Below are several entries. Transcribe exactly those lines that fall from the one with "(** The confirmed" through the one with "(** The counter", end lines included.

Collected data entries:
>>>

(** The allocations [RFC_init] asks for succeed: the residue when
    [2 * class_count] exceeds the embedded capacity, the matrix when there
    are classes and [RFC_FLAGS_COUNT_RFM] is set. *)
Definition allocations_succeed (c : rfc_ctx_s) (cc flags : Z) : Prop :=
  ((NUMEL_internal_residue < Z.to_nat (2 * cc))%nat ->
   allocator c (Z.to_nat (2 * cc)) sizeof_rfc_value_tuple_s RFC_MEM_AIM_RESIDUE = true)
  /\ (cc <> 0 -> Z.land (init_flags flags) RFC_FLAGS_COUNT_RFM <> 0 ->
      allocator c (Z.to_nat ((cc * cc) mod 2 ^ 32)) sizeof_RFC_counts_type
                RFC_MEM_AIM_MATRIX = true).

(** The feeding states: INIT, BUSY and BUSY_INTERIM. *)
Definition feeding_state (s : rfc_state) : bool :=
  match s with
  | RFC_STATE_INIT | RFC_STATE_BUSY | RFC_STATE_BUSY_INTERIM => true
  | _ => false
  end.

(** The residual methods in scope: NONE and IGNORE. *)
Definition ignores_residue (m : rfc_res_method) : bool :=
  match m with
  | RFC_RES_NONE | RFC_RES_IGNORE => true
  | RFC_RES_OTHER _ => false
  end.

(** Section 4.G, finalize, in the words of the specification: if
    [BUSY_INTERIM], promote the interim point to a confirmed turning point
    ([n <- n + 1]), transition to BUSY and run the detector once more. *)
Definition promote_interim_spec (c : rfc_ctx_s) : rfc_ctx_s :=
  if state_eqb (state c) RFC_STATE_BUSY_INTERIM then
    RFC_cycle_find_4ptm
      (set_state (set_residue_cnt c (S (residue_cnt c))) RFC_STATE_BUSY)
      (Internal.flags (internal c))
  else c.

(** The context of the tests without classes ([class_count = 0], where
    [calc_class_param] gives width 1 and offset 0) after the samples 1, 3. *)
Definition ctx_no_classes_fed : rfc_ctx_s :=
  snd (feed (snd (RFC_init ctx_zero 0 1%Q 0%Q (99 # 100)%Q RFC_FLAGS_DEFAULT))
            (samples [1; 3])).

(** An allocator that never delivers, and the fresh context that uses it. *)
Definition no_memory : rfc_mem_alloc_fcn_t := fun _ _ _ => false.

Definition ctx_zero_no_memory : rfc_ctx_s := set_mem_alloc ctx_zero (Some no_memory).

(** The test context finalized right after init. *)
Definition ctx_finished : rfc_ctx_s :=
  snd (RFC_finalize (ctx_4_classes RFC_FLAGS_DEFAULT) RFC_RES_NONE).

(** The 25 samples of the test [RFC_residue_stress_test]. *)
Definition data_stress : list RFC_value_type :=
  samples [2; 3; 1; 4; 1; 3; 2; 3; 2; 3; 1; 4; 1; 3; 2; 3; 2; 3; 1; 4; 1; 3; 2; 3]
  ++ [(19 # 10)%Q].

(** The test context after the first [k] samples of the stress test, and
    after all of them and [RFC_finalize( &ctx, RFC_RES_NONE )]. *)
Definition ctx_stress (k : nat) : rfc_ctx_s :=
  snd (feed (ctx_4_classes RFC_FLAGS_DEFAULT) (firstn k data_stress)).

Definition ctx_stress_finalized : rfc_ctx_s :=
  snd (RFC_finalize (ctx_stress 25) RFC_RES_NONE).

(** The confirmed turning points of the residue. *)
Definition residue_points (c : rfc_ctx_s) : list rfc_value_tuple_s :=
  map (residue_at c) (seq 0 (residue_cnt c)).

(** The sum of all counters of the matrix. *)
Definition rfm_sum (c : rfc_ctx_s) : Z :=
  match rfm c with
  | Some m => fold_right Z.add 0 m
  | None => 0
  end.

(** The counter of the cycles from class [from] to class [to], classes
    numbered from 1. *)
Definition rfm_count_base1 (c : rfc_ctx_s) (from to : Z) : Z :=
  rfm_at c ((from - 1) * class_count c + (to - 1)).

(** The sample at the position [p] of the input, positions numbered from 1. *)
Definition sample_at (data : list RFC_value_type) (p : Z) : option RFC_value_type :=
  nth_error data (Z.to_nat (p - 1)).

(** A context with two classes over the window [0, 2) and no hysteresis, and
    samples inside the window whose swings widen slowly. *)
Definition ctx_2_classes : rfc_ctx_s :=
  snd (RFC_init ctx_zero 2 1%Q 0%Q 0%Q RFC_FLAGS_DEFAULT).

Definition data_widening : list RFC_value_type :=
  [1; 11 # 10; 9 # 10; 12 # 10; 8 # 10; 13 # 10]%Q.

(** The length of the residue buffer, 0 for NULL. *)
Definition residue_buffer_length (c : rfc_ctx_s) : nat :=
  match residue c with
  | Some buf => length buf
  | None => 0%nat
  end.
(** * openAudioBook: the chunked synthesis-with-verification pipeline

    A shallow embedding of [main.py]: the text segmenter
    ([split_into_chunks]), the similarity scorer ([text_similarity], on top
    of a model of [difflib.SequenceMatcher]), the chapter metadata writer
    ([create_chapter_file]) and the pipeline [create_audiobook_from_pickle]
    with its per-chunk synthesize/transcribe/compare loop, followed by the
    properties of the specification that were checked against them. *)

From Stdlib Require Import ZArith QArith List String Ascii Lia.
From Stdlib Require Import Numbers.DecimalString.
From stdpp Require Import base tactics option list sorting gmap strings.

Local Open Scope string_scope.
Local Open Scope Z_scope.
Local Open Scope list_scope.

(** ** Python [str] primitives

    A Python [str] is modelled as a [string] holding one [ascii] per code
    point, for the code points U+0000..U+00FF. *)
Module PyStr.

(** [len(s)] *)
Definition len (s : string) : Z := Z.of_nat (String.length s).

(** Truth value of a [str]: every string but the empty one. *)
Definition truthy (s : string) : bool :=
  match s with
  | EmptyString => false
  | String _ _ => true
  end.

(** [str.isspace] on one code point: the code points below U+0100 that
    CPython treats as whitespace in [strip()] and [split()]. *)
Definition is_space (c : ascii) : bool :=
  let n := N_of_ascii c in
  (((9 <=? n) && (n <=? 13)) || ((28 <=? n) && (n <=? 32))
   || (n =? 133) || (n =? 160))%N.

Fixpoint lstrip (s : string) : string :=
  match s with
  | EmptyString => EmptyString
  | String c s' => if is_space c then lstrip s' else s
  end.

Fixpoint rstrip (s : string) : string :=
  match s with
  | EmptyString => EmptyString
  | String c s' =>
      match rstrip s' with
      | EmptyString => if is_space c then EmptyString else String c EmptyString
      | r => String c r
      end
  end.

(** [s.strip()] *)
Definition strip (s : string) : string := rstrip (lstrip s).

<<<

THE ANSWER:
(** The confirmed turning points of the residue. *)
Definition residue_points (c : rfc_ctx_s) : list rfc_value_tuple_s :=
  map (residue_at c) (seq 0 (residue_cnt c)).

(** The sum of all counters of the matrix. *)
Definition rfm_sum (c : rfc_ctx_s) : Z :=
  match rfm c with
  | Some m => fold_right Z.add 0 m
  | None => 0
  end.

(** The counter of the cycles from class [from] to class [to], classes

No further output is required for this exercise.